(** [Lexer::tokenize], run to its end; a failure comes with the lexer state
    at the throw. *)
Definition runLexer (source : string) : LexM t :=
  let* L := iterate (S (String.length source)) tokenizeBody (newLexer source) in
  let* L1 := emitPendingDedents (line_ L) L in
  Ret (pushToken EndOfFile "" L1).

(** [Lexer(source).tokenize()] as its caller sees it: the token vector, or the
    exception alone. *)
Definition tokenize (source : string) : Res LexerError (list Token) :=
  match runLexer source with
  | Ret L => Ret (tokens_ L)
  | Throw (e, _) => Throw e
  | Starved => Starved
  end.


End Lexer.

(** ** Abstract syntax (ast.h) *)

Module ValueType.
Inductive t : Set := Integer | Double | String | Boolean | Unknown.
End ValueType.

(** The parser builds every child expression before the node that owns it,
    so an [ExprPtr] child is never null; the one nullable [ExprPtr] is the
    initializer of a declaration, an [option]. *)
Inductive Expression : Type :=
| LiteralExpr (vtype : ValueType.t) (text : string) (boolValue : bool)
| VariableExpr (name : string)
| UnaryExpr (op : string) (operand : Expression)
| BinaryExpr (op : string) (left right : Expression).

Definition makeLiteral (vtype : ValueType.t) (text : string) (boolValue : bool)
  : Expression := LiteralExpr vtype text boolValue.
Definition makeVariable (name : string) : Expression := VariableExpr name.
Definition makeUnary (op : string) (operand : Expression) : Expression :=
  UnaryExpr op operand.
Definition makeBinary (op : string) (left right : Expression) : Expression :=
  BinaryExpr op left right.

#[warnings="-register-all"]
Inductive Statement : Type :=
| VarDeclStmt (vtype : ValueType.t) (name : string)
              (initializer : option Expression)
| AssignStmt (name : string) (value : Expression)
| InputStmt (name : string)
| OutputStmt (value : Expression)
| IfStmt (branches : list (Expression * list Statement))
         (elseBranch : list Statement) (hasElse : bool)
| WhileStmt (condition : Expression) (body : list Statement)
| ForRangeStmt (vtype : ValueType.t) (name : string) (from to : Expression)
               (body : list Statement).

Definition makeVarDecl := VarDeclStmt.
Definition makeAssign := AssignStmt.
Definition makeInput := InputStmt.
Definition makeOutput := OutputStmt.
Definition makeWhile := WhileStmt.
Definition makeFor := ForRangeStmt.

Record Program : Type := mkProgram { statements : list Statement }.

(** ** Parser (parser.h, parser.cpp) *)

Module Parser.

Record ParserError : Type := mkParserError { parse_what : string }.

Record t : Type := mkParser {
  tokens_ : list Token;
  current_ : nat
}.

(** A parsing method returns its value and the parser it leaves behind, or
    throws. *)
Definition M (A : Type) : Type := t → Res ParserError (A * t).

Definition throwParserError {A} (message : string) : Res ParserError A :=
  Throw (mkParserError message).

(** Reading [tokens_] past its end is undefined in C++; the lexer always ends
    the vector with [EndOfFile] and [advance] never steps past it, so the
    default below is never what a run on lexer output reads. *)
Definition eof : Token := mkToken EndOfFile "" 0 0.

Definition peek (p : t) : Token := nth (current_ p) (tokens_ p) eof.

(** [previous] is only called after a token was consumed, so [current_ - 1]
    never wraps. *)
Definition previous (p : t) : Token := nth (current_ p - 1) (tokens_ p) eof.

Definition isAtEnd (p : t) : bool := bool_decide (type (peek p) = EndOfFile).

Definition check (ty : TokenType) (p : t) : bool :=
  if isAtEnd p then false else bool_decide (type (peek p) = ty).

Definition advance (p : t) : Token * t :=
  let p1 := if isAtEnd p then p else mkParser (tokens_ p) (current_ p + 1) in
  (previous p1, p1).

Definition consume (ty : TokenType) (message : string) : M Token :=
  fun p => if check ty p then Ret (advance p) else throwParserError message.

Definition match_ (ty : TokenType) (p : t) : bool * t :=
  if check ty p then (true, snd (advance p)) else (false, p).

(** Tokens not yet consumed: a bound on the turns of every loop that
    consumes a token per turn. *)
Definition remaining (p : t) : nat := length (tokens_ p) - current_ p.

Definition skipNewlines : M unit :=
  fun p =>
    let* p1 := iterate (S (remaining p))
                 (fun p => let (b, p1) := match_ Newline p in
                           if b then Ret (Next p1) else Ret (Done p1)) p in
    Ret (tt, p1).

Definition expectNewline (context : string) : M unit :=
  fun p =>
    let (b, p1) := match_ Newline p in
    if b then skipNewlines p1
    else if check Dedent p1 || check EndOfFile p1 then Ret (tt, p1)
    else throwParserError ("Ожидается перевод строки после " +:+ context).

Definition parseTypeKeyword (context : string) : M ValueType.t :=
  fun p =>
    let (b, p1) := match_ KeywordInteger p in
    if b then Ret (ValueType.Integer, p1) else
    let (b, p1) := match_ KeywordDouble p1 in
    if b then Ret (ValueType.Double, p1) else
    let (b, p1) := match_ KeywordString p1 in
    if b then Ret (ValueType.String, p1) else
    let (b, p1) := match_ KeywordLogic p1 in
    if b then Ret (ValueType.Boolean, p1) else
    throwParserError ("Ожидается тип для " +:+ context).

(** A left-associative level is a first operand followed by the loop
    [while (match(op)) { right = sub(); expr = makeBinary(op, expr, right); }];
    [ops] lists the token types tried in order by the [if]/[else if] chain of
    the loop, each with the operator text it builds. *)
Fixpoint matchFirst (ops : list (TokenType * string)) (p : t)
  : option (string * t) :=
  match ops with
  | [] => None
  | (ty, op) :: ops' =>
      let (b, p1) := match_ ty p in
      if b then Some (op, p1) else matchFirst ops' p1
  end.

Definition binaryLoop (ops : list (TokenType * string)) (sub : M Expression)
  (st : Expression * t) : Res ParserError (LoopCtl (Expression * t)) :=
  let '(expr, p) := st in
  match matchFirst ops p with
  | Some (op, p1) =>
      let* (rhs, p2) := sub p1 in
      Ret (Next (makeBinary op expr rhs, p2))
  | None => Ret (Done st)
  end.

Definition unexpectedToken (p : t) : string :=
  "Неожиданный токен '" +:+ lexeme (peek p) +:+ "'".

•••

## Problem statement
Take each record above and return it verbatim.

## Exercise result
(** [Lexer::tokenize], run to its end; a failure comes with the lexer state
    at the throw. *)
Definition runLexer (source : string) : LexM t :=
  let* L := iterate (S (String.length source)) tokenizeBody (newLexer source) in
  let* L1 := emitPendingDedents (line_ L) L in
  Ret (pushToken EndOfFile "" L1).

(** [Lexer(source).tokenize()] as its caller sees it: the token vector, or the
    exception alone. *)
Definition tokenize (source : string) : Res LexerError (list Token) :=
  match runLexer source with
  | Ret L => Ret (tokens_ L)
  | Throw (e, _) => Throw e
  | Starved => Starved
  end.


End Lexer.

(** ** Abstract syntax (ast.h) *)

Module ValueType.
Inductive t : Set := Integer | Double | String | Boolean | Unknown.
End ValueType.

(** The parser builds every child expression before the node that owns it,
    so an [ExprPtr] child is never null; the one nullable [ExprPtr] is the
    initializer of a declaration, an [option]. *)
Inductive Expression : Type :=
| LiteralExpr (vtype : ValueType.t) (text : string) (boolValue : bool)
| VariableExpr (name : string)
| UnaryExpr (op : string) (operand : Expression)
| BinaryExpr (op : string) (left right : Expression).

Definition makeLiteral (vtype : ValueType.t) (text : string) (boolValue : bool)
  : Expression := LiteralExpr vtype text boolValue.
Definition makeVariable (name : string) : Expression := VariableExpr name.
Definition makeUnary (op : string) (operand : Expression) : Expression :=
  UnaryExpr op operand.
Definition makeBinary (op : string) (left right : Expression) : Expression :=
  BinaryExpr op left right.

#[warnings="-register-all"]
Inductive Statement : Type :=
| VarDeclStmt (vtype : ValueType.t) (name : string)
              (initializer : option Expression)
| AssignStmt (name : string) (value : Expression)
| InputStmt (name : string)
| OutputStmt (value : Expression)
| IfStmt (branches : list (Expression * list Statement))
         (elseBranch : list Statement) (hasElse : bool)
| WhileStmt (condition : Expression) (body : list Statement)
| ForRangeStmt (vtype : ValueType.t) (name : string) (from to : Expression)
               (body : list Statement).

Definition makeVarDecl := VarDeclStmt.
Definition makeAssign := AssignStmt.
Definition makeInput := InputStmt.
Definition makeOutput := OutputStmt.
Definition makeWhile := WhileStmt.
Definition makeFor := ForRangeStmt.

Record Program : Type := mkProgram { statements : list Statement }.

(** ** Parser (parser.h, parser.cpp) *)

Module Parser.

Record ParserError : Type := mkParserError { parse_what : string }.

Record t : Type := mkParser {
  tokens_ : list Token;
  current_ : nat
}.

(** A parsing method returns its value and the parser it leaves behind, or
    throws. *)
Definition M (A : Type) : Type := t → Res ParserError (A * t).

Definition throwParserError {A} (message : string) : Res ParserError A :=
  Throw (mkParserError message).

(** Reading [tokens_] past its end is undefined in C++; the lexer always ends
    the vector with [EndOfFile] and [advance] never steps past it, so the
    default below is never what a run on lexer output reads. *)
Definition eof : Token := mkToken EndOfFile "" 0 0.

Definition peek (p : t) : Token := nth (current_ p) (tokens_ p) eof.

(** [previous] is only called after a token was consumed, so [current_ - 1]
    never wraps. *)
Definition previous (p : t) : Token := nth (current_ p - 1) (tokens_ p) eof.

Definition isAtEnd (p : t) : bool := bool_decide (type (peek p) = EndOfFile).

Definition check (ty : TokenType) (p : t) : bool :=
  if isAtEnd p then false else bool_decide (type (peek p) = ty).

Definition advance (p : t) : Token * t :=
  let p1 := if isAtEnd p then p else mkParser (tokens_ p) (current_ p + 1) in
  (previous p1, p1).

Definition consume (ty : TokenType) (message : string) : M Token :=
  fun p => if check ty p then Ret (advance p) else throwParserError message.

Definition match_ (ty : TokenType) (p : t) : bool * t :=
  if check ty p then (true, snd (advance p)) else (false, p).

(** Tokens not yet consumed: a bound on the turns of every loop that
    consumes a token per turn. *)
Definition remaining (p : t) : nat := length (tokens_ p) - current_ p.

Definition skipNewlines : M unit :=
  fun p =>
    let* p1 := iterate (S (remaining p))
                 (fun p => let (b, p1) := match_ Newline p in
                           if b then Ret (Next p1) else Ret (Done p1)) p in
    Ret (tt, p1).

Definition expectNewline (context : string) : M unit :=
  fun p =>
    let (b, p1) := match_ Newline p in
    if b then skipNewlines p1
    else if check Dedent p1 || check EndOfFile p1 then Ret (tt, p1)
    else throwParserError ("Ожидается перевод строки после " +:+ context).

Definition parseTypeKeyword (context : string) : M ValueType.t :=
  fun p =>
    let (b, p1) := match_ KeywordInteger p in
    if b then Ret (ValueType.Integer, p1) else
    let (b, p1) := match_ KeywordDouble p1 in
    if b then Ret (ValueType.Double, p1) else
    let (b, p1) := match_ KeywordString p1 in
    if b then Ret (ValueType.String, p1) else
    let (b, p1) := match_ KeywordLogic p1 in
    if b then Ret (ValueType.Boolean, p1) else
    throwParserError ("Ожидается тип для " +:+ context).

(** A left-associative level is a first operand followed by the loop
    [while (match(op)) { right = sub(); expr = makeBinary(op, expr, right); }];
    [ops] lists the token types tried in order by the [if]/[else if] chain of
    the loop, each with the operator text it builds. *)
Fixpoint matchFirst (ops : list (TokenType * string)) (p : t)
  : option (string * t) :=
  match ops with
  | [] => None
  | (ty, op) :: ops' =>
      let (b, p1) := match_ ty p in
      if b then Some (op, p1) else matchFirst ops' p1
  end.

Definition binaryLoop (ops : list (TokenType * string)) (sub : M Expression)
  (st : Expression * t) : Res ParserError (LoopCtl (Expression * t)) :=
  let '(expr, p) := st in
  match matchFirst ops p with
  | Some (op, p1) =>
      let* (rhs, p2) := sub p1 in
      Ret (Next (makeBinary op expr rhs, p2))
  | None => Ret (Done st)
  end.

Definition unexpectedToken (p : t) : string :=
  "Неожиданный токен '" +:+ lexeme (peek p) +:+ "'".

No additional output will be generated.